Chi guarda da fuori queste contese cavalleresche le apprezza, le ammira e le invidia. Ma non le può capire appieno. Come ogni cosa che non coinvolge in prima persona le proprie emozioni. Va da sé – inoltre – che io possa comprendere quello di Roma e avvicinarmi ad entrare nel clima di quello genovese – nella fattispecie – ma senza permearvi al cento percento.

Un sole caldo abbraccia il capoluogo ligure facendo volteggiare decine di gabbiani sul Porto Antico; sono sospesi in aria e sembrano anche loro attendere l’evento che per la seconda volta durante la stagione paralizzerà gli sportivi e non che affolleranno le gradinate o i locali dei caruggi. Stretti con gli amici di sempre e uniti dai colori che dall’una e dall’altra parte rappresentano un modo di essere e una fiera contrapposizione al calcio del grigio perpetuo che le nostre istituzioni tanto bramano di somministrarci.

Con le sue gallerie dove passano i lenti regionali che si avvitano sulla costiera ligure, i suoi viadotti e i suoi “svincoli micidiali”, come musicava De Gregori, Genova ha un’aria malinconica. I vecchi filobus articolati che si inerpicano sulle sue salite, faticando mortalmente da Brignole a San Fruttuoso, ti trasmettono l’idea di un’anziana signora che ha voluto conservare con minuzia la propria storia e l’alone lasciato da tutte le genti conosciute durante la sua esistenza. Genova è un po’ così: scorbutica e affascinante come una vecchina che ne ha vissute tante e – fondamentalmente – non vuol tenersi nulla per sé.
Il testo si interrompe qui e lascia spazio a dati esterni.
(** The number of entries of a list of optional numbers that are numbers,
    when the nulls are exactly its first [k] entries. *)
Lemma omap_id_after_nulls (l : list (option float)) (k : nat) :
  k ≤ length l →
  (∀ i, i < k → l !! i = Some None) →
  (∀ i, k ≤ i < length l → ∃ v, l !! i = Some (Some v)) →
  length (omap id l) = length l - k.
Proof.
  revert k. induction l as [|x l IH]; intros k Hk Hnull Hnum; [reflexivity|].
  destruct k as [|k].
  - destruct (Hnum 0) as [v Hv]; [simpl; lia|]. simpl in Hv. injection Hv as ->.
    assert (Hrest : length (omap id l) = length l - 0).
    { apply IH; [lia| |].
      - intros i Hi. lia.
      - intros i Hi. apply (Hnum (S i)). simpl. lia. }
    change (omap id (Some v :: l)) with (v :: omap id l). simpl. lia.
  - pose proof (Hnull 0 ltac:(lia)) as H0. simpl in H0. injection H0 as ->.
    change (omap id (None :: l)) with (omap id l). simpl. apply IH.
    + simpl in Hk. lia.
    + intros i Hi. apply (Hnull (S i)). lia.
    + intros i Hi. apply (Hnum (S i)). simpl. lia.
Qed.

Section MacdAlignment.
(** The output loop of [calculateMacdFromCandles], for a MACD line whose
    first [a] entries are null and a signal line whose first [b] entries
    are null. *)
Variables (candles : list NormalizedCandle) (macdLine signalRaw : list (option float)).
Variables (a b : nat).
Hypothesis macdLine_length : length macdLine = length candles.
Hypothesis macdLine_null : ∀ i, i < a → macdLine !! i = Some None.
Hypothesis macdLine_number :
  ∀ i, a ≤ i < length candles → ∃ v, macdLine !! i = Some (Some v).
Hypothesis signalRaw_length : length signalRaw = length candles - a.
Hypothesis signalRaw_null : ∀ j, j < b → signalRaw !! j = Some None.
Hypothesis signalRaw_number :
  ∀ j, b ≤ j < length candles - a → ∃ v, signalRaw !! j = Some (Some v).

Lemma macd_loop_alignment (n : nat) :
  n ≤ length candles →
  let st := for_range 0 n (macd_step candles macdLine signalRaw) (0, []) in
  st.1 = n - a
  ∧ macd_timestamp <$> st.2 = timestamp <$> take (n - (a + b)) (drop (a + b) candles).
Proof using macdLine_length macdLine_null macdLine_number signalRaw_length
  signalRaw_null signalRaw_number.
  intros Hn. simpl.
  apply (for_range_ind (λ n st, n ≤ length candles →
           st.1 = n - a
           ∧ macd_timestamp <$> st.2
             = timestamp <$> take (n - (a + b)) (drop (a + b) candles)));
    [lia| | |exact Hn].
  - intros _. split; reflexivity.
  - intros i [cursor output] Hi IH Hlen. simpl in *.
    destruct IH as [Hcur Hout]; [lia|]. subst cursor.
    unfold macd_step.
    destruct (decide (i < a)) as [Hlt|Hge].
    + rewrite macdLine_null by exact Hlt. simpl.
      split; [lia|]. rewrite Hout.
      replace (S i - (a + b)) with 0 by lia.
      replace (i - (a + b)) with 0 by lia. reflexivity.
    + destruct (macdLine_number i) as [m Hm]; [lia|]. rewrite Hm. simpl.
      destruct (decide (i - a < b)) as [Hlt|Hge'].
      * rewrite signalRaw_null by exact Hlt. simpl.
        split; [lia|]. rewrite Hout.
        replace (S i - (a + b)) with 0 by lia.
        replace (i - (a + b)) with 0 by lia. reflexivity.
      * destruct (signalRaw_number (i - a)) as [sg Hsg]; [lia|]. rewrite Hsg. simpl.
        split; [lia|]. rewrite fmap_app, Hout. simpl.
        replace (S i - (a + b)) with (S (i - (a + b))) by lia.
        destruct (lookup_lt_is_Some_2 candles i) as [c Hc]; [lia|].
        rewrite (take_S_r _ _ c).
        -- rewrite fmap_app. simpl. unfold timestamp_at. rewrite Hc. reflexivity.
        -- rewrite lookup_drop. rewrite <- Hc. f_equal. lia.
Qed.
End MacdAlignment.

(** X2. For periods with [1 <= fastPeriod <= slowPeriod] and
    [1 <= signalPeriod], and at least [slowPeriod + signalPeriod] candles,
    [calculateMacdFromCandles] returns one point for each candle from index
    [slowPeriod + signalPeriod - 2] on, in order and with that candle's
    timestamp: [candles.length - (slowPeriod + signalPeriod - 2)] points,
    hence at least two, the last one for the last candle. *)
Theorem macd_points_follow_candles (candles : list NormalizedCandle)
    (fastPeriod slowPeriod signalPeriod : nat) :
  1 ≤ fastPeriod ≤ slowPeriod →
  1 ≤ signalPeriod →
  slowPeriod + signalPeriod ≤ length candles →
  macd_timestamp <$> calculateMacdFromCandles candles fastPeriod slowPeriod signalPeriod
  = timestamp <$> drop (slowPeriod + signalPeriod - 2) candles.
Proof.
  intros [Hf Hfs] Hg Hlen. unfold calculateMacdFromCandles.
  destruct (Nat.ltb_spec (length candles) (slowPeriod + signalPeriod)) as [Hlt|_]; [lia|].
  set (closes := close <$> candles).
  assert (Hcl : length closes = length candles) by apply length_fmap.
  destruct (ema_entries closes fastPeriod) as (Hfl & Hfn & Hfv); [lia|].
  destruct (ema_entries closes slowPeriod) as (Hsl & Hsn & Hsv); [lia|].
  set (macdLine := imap _ closes).
  assert (Hml : length macdLine = length candles)
    by (unfold macdLine; rewrite length_imap; exact Hcl).
  assert (Hmn : ∀ i, i < slowPeriod - 1 → macdLine !! i = Some None).
  { intros i Hi. unfold macdLine. rewrite list_lookup_imap.
    destruct (lookup_lt_is_Some_2 closes i) as [c ->]; [lia|]. simpl.
    unfold macd_line_at. rewrite (Hsn i Hi). simpl.
    rewrite orb_true_r. reflexivity. }
  assert (Hmv : ∀ i, slowPeriod - 1 ≤ i < length candles →
                     ∃ v, macdLine !! i = Some (Some v)).
  { intros i Hi. unfold macdLine. rewrite list_lookup_imap.
    destruct (lookup_lt_is_Some_2 closes i) as [c ->]; [lia|]. simpl.
    unfold macd_line_at.
    destruct (Hfv i) as [x ->]; [lia|]. destruct (Hsv i) as [y ->]; [lia|].
    simpl. eauto. }
  assert (Hclean : length (omap id macdLine) = length candles - (slowPeriod - 1)).
  { rewrite (omap_id_after_nulls macdLine (slowPeriod - 1)); rewrite ?Hml; auto; lia. }
  destruct (ema_entries (omap id macdLine) signalPeriod) as (Hgl & Hgn & Hgv); [lia|].
  rewrite Hclean in *.
  destruct (Nat.eqb_spec (length (ema (omap id macdLine) signalPeriod)) 0) as [Hz|_];
    [lia|].
  destruct (macd_loop_alignment candles macdLine (ema (omap id macdLine) signalPeriod)
              (slowPeriod - 1) (signalPeriod - 1) Hml Hmn Hmv Hgl Hgn Hgv
              (length macdLine)) as [_ Hts]; [lia|].
  rewrite Hts, Hml.
  replace (slowPeriod - 1 + (signalPeriod - 1)) with (slowPeriod + signalPeriod - 2) by lia.
  rewrite take_ge; [reflexivity|]. rewrite length_drop. lia.
Qed.

(** Six candles with periods 1, 2 and 2: the points are those of the
    candles at indices 2 to 5. *)
Lemma macd_points_follow_candles_witness :
  macd_timestamp <$> calculateMacdFromCandles dip_then_rise 1 2 2 = [3; 4; 5; 6]%Z.
Proof.
  rewrite (macd_points_follow_candles dip_then_rise 1 2 2);
    [reflexivity|lia|lia|simpl; lia].
Defined.

(** ** HTTP ([src/providers/http.ts]) *)

Lemma mapStatusToCode_cases (status : Z) :
  (mapStatusToCode status = AUTH ↔ status = 401 ∨ status = 403)%Z
  ∧ (mapStatusToCode status = NOT_FOUND ↔ status = 404)%Z
  ∧ (mapStatusToCode status = RATE_LIMIT ↔ status = 429)%Z
  ∧ mapStatusToCode status ≠ NETWORK
  ∧ mapStatusToCode status ≠ BAD_RESPONSE.
Proof.
  unfold mapStatusToCode.
  repeat (case_decide; try lia); repeat split; intros; try done; try lia.
Qed.

Section FetchJsonFacts.
Context {Json : Type}.
Variables (JSON_parse : string → option Json) (empty_object : Json).

(** [fetchJson] on an exchange that gave a response body. *)
Lemma fetchJson_responded (who : ProviderName) (st : Z) (raw : string) :
  Http.fetchJson JSON_parse empty_object who (Http.Responded st raw)
  = match Http.body_of JSON_parse empty_object raw with
    | None =>
        Threw (ThrownProviderError
                 {| provider := who; code := BAD_RESPONSE;
                    message := "Provider returned non-JSON content.";
                    status := Some st |})
    | Some parsed =>
        if Http.response_ok st then Returned parsed
        else Threw (ThrownProviderError
                      {| provider := who; code := mapStatusToCode st;
                         message := "Provider request failed with status "
                                    +:+ pretty st +:+ ".";
                         status := Some st |})
    end.
Proof.
  unfold Http.fetchJson, Http.fetchJson_try, Http.body_of.
  case_bool_decide; [|destruct (JSON_parse raw)]; try reflexivity;
    destruct (Http.response_ok st); reflexivity.
Qed.

(** X3. Whatever [fetchJson] throws is a [ProviderError] of the provider
    that was asked. Its code is [NETWORK] exactly when the exchange gave no
    response body ([fetch] or [response.text()] rejected, the timeout's
    abort included), and then it carries no status; an error thrown after
    a response carries the response's status. *)
Theorem fetchJson_rejections_are_typed (who : ProviderName) (exchange : Http.Exchange)
    (t : Thrown) :
  Http.fetchJson JSON_parse empty_object who exchange = Threw t →
  ∃ e, t = ThrownProviderError e
       ∧ provider e = who
       ∧ (code e = NETWORK ↔ Http.transport_failed exchange = true)
       ∧ (∀ st raw, exchange = Http.Responded st raw → status e = Some st)
       ∧ (Http.transport_failed exchange = true → status e = None).
Proof.
  unfold Http.fetchJson, Http.fetchJson_try.
  destruct exchange as [m|st m|st raw]; simpl.
  - intros [= <-]. eexists. repeat split; simpl; auto; discriminate.
  - intros [= <-]. eexists. repeat split; simpl; auto; discriminate.
  - destruct (mapStatusToCode_cases st) as (_ & _ & _ & Hnet & _).
    case_bool_decide; [|destruct (JSON_parse raw)];
      try (destruct (negb (Http.response_ok st)); [|discriminate]);
      intros [= <-]; eexists; repeat split; simpl; auto; try discriminate;
      try (intros [= -> ->]; reflexivity); intros; congruence.
Qed.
Mi è sovente capitato di sottolineare la bellezza di un posto dove a quasi ogni finestra c’è una bandiera rossoblu o blucerchiata. Non posso fare a meno di vederlo oggi. Proprio mentre compro con gaudio un genuino pezzo di focaccia per calarmi ancor più nel clima. È di fatto il mio primo Derby della Lanterna. Ne ho visto un altro, qualche anno fa, con la Nord che però era da poco reduce dai fatti di Genoa-Siena e per l’occasione non offrì il consueto spettacolo, rendendo di fatto monca la partita più interessante: quella delle gradinate. Oggi sarà un’altra storia.
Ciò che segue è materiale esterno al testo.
(** * Figma -> documentation sync: webhook receiver and sync script

    A shallow embedding of the two programs of the repository:

    - the webhook receiver ([verifyFigmaWebhook], [handler],
      [triggerGitHubAction]), and
    - the sync script [scripts/pull-figma-and-update-docs.mjs]
      ([transformVariablesToTokens], [fetchDesignTokens], [fetchScreenshots],
      [updateComponentPages], [updateComponentPage], [updateDocumentation],
      [main]).

    JavaScript strings are modelled by [string], read as the UTF-8 bytes of
    the text.  Exceptions are an explicit result type, and the outside world
    (network, file system, console, clock) is an explicit state that the
    functions thread through a small state-and-exception monad. *)

From Stdlib Require Import ZArith List Ascii String Lia Bool.
From stdpp Require Import gmap strings.
Import ListNotations.

Local Open Scope string_scope.
Local Open Scope Z_scope.
Local Open Scope list_scope.

(* ===================================================================== *)
(** * Strings *)
(* ===================================================================== *)

Module Str.

(** [String.prototype.toLowerCase], on the ASCII letters. *)
Definition lower_ascii (c : ascii) : ascii :=
  let n := nat_of_ascii c in
  if ((65 <=? n) && (n <=? 90))%nat then ascii_of_nat (n + 32) else c.

Fixpoint toLowerCase (s : string) : string :=
  match s with
  | EmptyString => EmptyString
  | String c r => String (lower_ascii c) (toLowerCase r)
  end.

(** [pat] is a prefix of [s] ([s.startsWith(pat)]). *)
Fixpoint startsWith (pat s : string) : bool :=
  match pat, s with
  | EmptyString, _ => true
  | String _ _, EmptyString => false
  | String a p, String b r => if Ascii.eqb a b then startsWith p r else false
  end.

(** [s.includes(pat)]. *)
Fixpoint includes (s pat : string) : bool :=
  if startsWith pat s then true
  else match s with
       | EmptyString => false
       | String _ r => includes r pat
       end.
(** * KVStore: an MVCC key-value store with nested transactions

    A shallow embedding of [store.py] (class [Store]) and the properties of
    its read, write, commit, rollback, snapshot and SQLite flush/load paths.

    Conventions of the embedding:
    - a Python [dict] is an association list in insertion order (iteration
      order decides the timestamps an outer commit hands out and which key a
      conflict names); assigning to a key that is present keeps its place;
    - a Python [list] used as a stack keeps the Python order: the innermost
      frame is the last element, [append] adds at the end, [pop] takes the
      last element;
    - Python [int] is [Z];
    - a method that mutates [self] returns the new store; a method that can
      raise returns the store it leaves behind together with its outcome. *)

From Stdlib Require Import List ZArith String Bool Lia Sorted Permutation
  DecimalString.
Import ListNotations.
Local Open Scope Z_scope.

(** ** Python values *)

(** Keys are Python [str]s that have a UTF-8 encoding, written as that
    encoding. *)
Definition key := string.

Inductive exn : Type :=
| NoActiveTransaction
| WriteConflict (k : key)
| IndexError
| OverflowError
| UnicodeEncodeError
| ProgrammingError.

Inductive result (A : Type) : Type :=
| Ok (a : A)
| Raise (e : exn).
Arguments Ok {A} a.
Arguments Raise {A} e.

(** What the [value] column of the mirror's table can hold.  The column
    is declared [TEXT]: it holds NULL, text (kept as its UTF-8 bytes) or a
    blob; a number bound to it is stored as text. *)
Inductive sqlvalue : Type :=
| SqlNull
| SqlText (s : string)
| SqlBlob (b : string).

(** Any Python object other than [None], an [int], [bytes], or a [str]
    that has a UTF-8 encoding: a [float], a [bool], a [list], a [dict], a
    [str] with a lone surrogate, ...  The store never looks inside a
    value; the one place where its nature matters is where
    [flush_to_sqlite] binds it to a statement.  Such an object is therefore
    given by a name and by what sqlite3 does when it is bound to the
    [value] column: the column value stored, or the failure
    (UnicodeEncodeError for a [str] that cannot be encoded,
    ProgrammingError for a type sqlite3 does not support, OverflowError
    for an integer it cannot take). *)
Inductive binding : Type :=
| Stored (x : sqlvalue)
| CannotEncode
| NotSupported
| TooLarge.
Oggi il derby vale davvero una stagione. Nella nostra insulsa Serie A, quella che a gennaio già ti dice i nomi dei vincitori e dei retrocessi, si giocano oltre tre mesi di vere e proprie amichevoli. Sfide peraltro pericolose – a dirla tutta – nel Paese dove lo scandalo del calcioscommesse riemerge ciclicamente. Pertanto un altro successo della Sampdoria dopo quello dell’andata vorrebbe dire il predominio calcistico per la stagione in corso, mentre un successo del Grifone riporterebbe gli equilibri in paro smorzando sensibilmente la contestazione al patron Preziosi, colpevole di aver venduto i pezzi pregiati nel mercato di gennaio oltre ai “peccati originali” che il tifo organizzato rossoblu ormai da anni gli contesta, e a una squadra rea di aver mollato gli ormeggi sin troppo presto.
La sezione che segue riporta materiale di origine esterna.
(** The state the script threads through its loop: the stores, the
    in-memory batch, and two logs (the [insert_many] calls and the
    [session.execute] calls, oldest first). *)
Record state := {
  st_stores : stores;
  batch_docs : list trip;
  bulk_writes : list (list trip);
  executed : list cql
}.

Definition insert_many (docs : list trip) (st : state) : state :=
  {| st_stores :=
       {| collection := collection (st_stores st) ++ docs;
          trips_by_hour := trips_by_hour (st_stores st);
          trips_by_zone := trips_by_zone (st_stores st) |};
     batch_docs := batch_docs st;
     bulk_writes := bulk_writes st ++ [docs];
     executed := executed st |}.

Definition execute (q : cql) (st : state) : state :=
  let s := st_stores st in
  {| st_stores :=
       match q with
       | truncate_by_hour =>
           {| collection := collection s; trips_by_hour := ∅;
              trips_by_zone := trips_by_zone s |}
       | truncate_by_zone =>
           {| collection := collection s; trips_by_hour := trips_by_hour s;
              trips_by_zone := ∅ |}
       | insert_hour c d h =>
           {| collection := collection s;
              trips_by_hour := counter_incr (c, d, h) (trips_by_hour s);
              trips_by_zone := trips_by_zone s |}
       | insert_zone c z =>
           {| collection := collection s; trips_by_hour := trips_by_hour s;
              trips_by_zone := counter_incr (c, z) (trips_by_zone s) |}
       end;
     batch_docs := batch_docs st;
     bulk_writes := bulk_writes st;
     executed := executed st ++ [q] |}.

Definition set_batch (b : list trip) (st : state) : state :=
  {| st_stores := st_stores st; batch_docs := b;
     bulk_writes := bulk_writes st; executed := executed st |}.

(** Lines 26-36: [collection.drop()] and the two [TRUNCATE]s. *)
Definition reset (s0 : stores) : state :=
  let st := {| st_stores :=
                 {| collection := []; trips_by_hour := trips_by_hour s0;
                    trips_by_zone := trips_by_zone s0 |};
               batch_docs := []; bulk_writes := []; executed := [] |} in
  execute truncate_by_zone (execute truncate_by_hour st).

(** The body of the [for] loop, lines 61-96. *)
Definition loop_body (BATCH_SIZE : Z) (st : state) (s : sample) : state :=
  let trip := mk_trip s in
  let st := set_batch (batch_docs st ++ [trip]) st in
  let st := execute (insert_hour (s_city s) (Datetime.strftime_Ymd (s_ts s))
                                (Datetime.hour (s_ts s))) st in
  let st := execute (insert_zone (s_city s) (s_zone_start s)) st in
  if Z.of_nat (length (batch_docs st)) =? BATCH_SIZE
  then set_batch [] (insert_many (batch_docs st) st)
  else st.

(** The test of line 94, on the batch with the new trip appended. *)
Definition full (BATCH_SIZE : Z) (st : state) (s : sample) : bool :=
  Z.of_nat (length (batch_docs st ++ [mk_trip s])) =? BATCH_SIZE.

(** Lines 99-100: [if batch_docs: collection.insert_many(batch_docs)]. *)
Definition flush_rest (st : state) : state :=
  match batch_docs st with
  | [] => st
  | _ => insert_many (batch_docs st) st
  end.

(** The samples of a run: iteration [i] of [range(TOTAL_TRIPS)] draws
    [draw i]. *)
Definition samples (draw : nat -> sample) (TOTAL_TRIPS : Z) : list sample :=
  fmap draw (seq 0 (Z.to_nat TOTAL_TRIPS)).

(** The state after the first [k] iterations of the loop. *)
Definition after (draw : nat -> sample) (TOTAL_TRIPS BATCH_SIZE : Z)
    (s0 : stores) (k : nat) : state :=
  fold_left (loop_body BATCH_SIZE) (take k (samples draw TOTAL_TRIPS))
            (reset s0).

(** The whole script, from the state the stores were found in. *)
Definition run (draw : nat -> sample) (TOTAL_TRIPS BATCH_SIZE : Z)
    (s0 : stores) : state :=
  flush_rest (fold_left (loop_body BATCH_SIZE) (samples draw TOTAL_TRIPS)
                        (reset s0)).

End Generator.

(** ** What the engines do with a pipeline stage

    MongoDB's [$group] and Spark's [groupBy] emit one row per distinct key, in
    an order neither engine specifies; [$sort] and [orderBy] leave the
    relative order of rows with equal sort keys unspecified as well.  The model
    fixes one behaviour: groups come out in the order of [remove_dups] over
    the scan, and sorting is a stable insertion sort. *)

Section Engine.
Context {A : Type}.

(** One row per distinct key, with the members of the group. *)
Definition group_by `{EqDecision K} (key : A -> K) (rows : list A)
    : list (K * list A) :=
  fmap (fun k => (k, filter (fun x => key x = k) rows))
      (remove_dups (fmap key rows)).

Fixpoint insert_by (le : A -> A -> bool) (x : A) (l : list A) : list A :=
  match l with
  | [] => [x]
  | y :: l' => if le x y then x :: l else y :: insert_by le x l'
  end.

Definition sort_by (le : A -> A -> bool) (l : list A) : list A :=
  foldr (insert_by le) [] l.

(** Sort directions and secondary keys. *)
Definition asc {K} (le : K -> K -> bool) (f : A -> K) : A -> A -> bool :=
  fun x y => le (f x) (f y).

Definition desc {K} (le : K -> K -> bool) (f : A -> K) : A -> A -> bool :=
  fun x y => le (f y) (f x).

Definition then_by (le1 le2 : A -> A -> bool) : A -> A -> bool :=
  fun x y => if le1 x y then (if le1 y x then le2 x y else true) else false.

(** Python's [l[:stop]]. *)
Definition py_slice_stop (l : list A) (stop : Z) : list A :=
  if 0 <=? stop then take (Z.to_nat stop) l
  else take (Z.to_nat (Z.max 0 (Z.of_nat (length l) + stop))) l.

(** MongoDB's [$limit] stage: the server rejects a limit that is not
    positive, and the driver cannot encode one beyond 64 bits. *)
Definition mongo_limit (n : Z) (l : list A) : outcome (list A) :=
  if n <=? 0 then Raise OperationFailure
  else if 2 ^ 63 <=? n then Raise OverflowError
  else Return (take (Z.to_nat n) l).

End Engine.

(** ** Means and rounding to a number of decimal places

    The engines compute on IEEE doubles; these definitions compute on exact
    rationals.  The two agree where every value involved is a double that the
    operations leave exact, as the small integers of [db_cities] are; they
    can differ in the last place otherwise. *)

Definition Qsum (l : list Q) : Q := foldr Qplus 0%Q l.

(** [avg] over a group; never called on an empty group. *)
Definition mean (l : list Q) : Q := (Qsum l / inject_Z (Z.of_nat (length l)))%Q.

(** Spark's [round]: ties go away from zero. *)
Definition round_half_up (q : Q) (places : nat) : Q :=
  let s := (10 ^ Z.of_nat places)%Z in
  let x := (Qabs q * inject_Z s)%Q in
  let n := Qfloor (x + (1 # 2))%Q in
  Qred (inject_Z (Z.sgn (Qnum q) * n) / inject_Z s)%Q.

(** MongoDB's [$round]: ties go to the even neighbour. *)
Definition round_half_even (q : Q) (places : nat) : Q :=
  let s := (10 ^ Z.of_nat places)%Z in
  let x := (Qabs q * inject_Z s)%Q in
  let m := Qfloor x in
  let n := match (x - inject_Z m ?= 1 # 2)%Q with
           | Lt => m
           | Gt => m + 1
           | Eq => if Z.even m then m else m + 1
           end in
  Qred (inject_Z (Z.sgn (Qnum q) * n) / inject_Z s)%Q.

(** ** [spark-jobs/analytics.py] *)

Module Analytics.

Definition count_rows {K} (groups : list (K * list trip)) : list (K * nat) :=
  fmap (fun g => (g.1, length g.2)) groups.

(** Lines 42-47. *)
Definition daily (df : list trip) : list (string * nat) :=
  sort_by (asc String.leb fst) (count_rows (group_by date df)).

Definition daily_row (r : string * nat) : json :=
  JObj [("date", JStr r.1); ("trip_count", JInt (Z.of_nat r.2))].

Definition daily_list (df : list trip) : list json :=
  fmap daily_row (daily df).

(** Lines 57-65: the rows are (city, avg_distance, trip_count). *)
Definition avg_dist (df : list trip) : list (string * Q * nat) :=
  sort_by (desc Qle_bool (fun r => r.1.2))
    (fmap (fun g => (g.1, round_half_up (mean (fmap distance_km g.2)) 2,
                    length g.2))
         (group_by city df)).

Definition avg_row (r : string * Q * nat) : json :=
  JObj [("city", JStr r.1.1); ("avg_distance", JFloat r.1.2);
        ("trip_count", JInt (Z.of_nat r.2))].

Definition avg_list (df : list trip) : list json :=
  fmap avg_row (avg_dist df).

(** Lines 75-80. *)
Definition rush (df : list trip) : list (Z * nat) :=
  sort_by (asc Z.leb fst) (count_rows (group_by hour df)).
Per me, romano, che del derby sono ormai orfano, è un’attesa emozionante. A tratti estenuante.

Da Piazza De Ferrari decido di farmela a piedi. Non c’è una persona in giro che non sfoggi una sciarpa o non parli della partita. L’hanno messa di sabato sera, dopo che lo scorso anno provarono a violare la sacralità dell’evento programmandolo al lunedì. Dovettero fare marcia indietro. Le bacchettone e moraliste istituzioni del calcio nostrano dovettero piegarsi al volere delle televisioni (come sempre gli accade) a loro volta terrorizzate di una sicura protesta delle due tifoserie che avrebbe svuotato lo stadio rendendo poco appetibile uno spettacolo che è conosciuto al mondo per il suo festival di colori, folklore e passione. Quando gli ultras servono diventano dei maestri di tifo e dei “costruttori di spettacoli unici”. C’è sempre tempo per criminalizzarli e devastare la mente dell’opinione pubblica ergendoli a “folk devils”. C’è tutto il resto dell’anno.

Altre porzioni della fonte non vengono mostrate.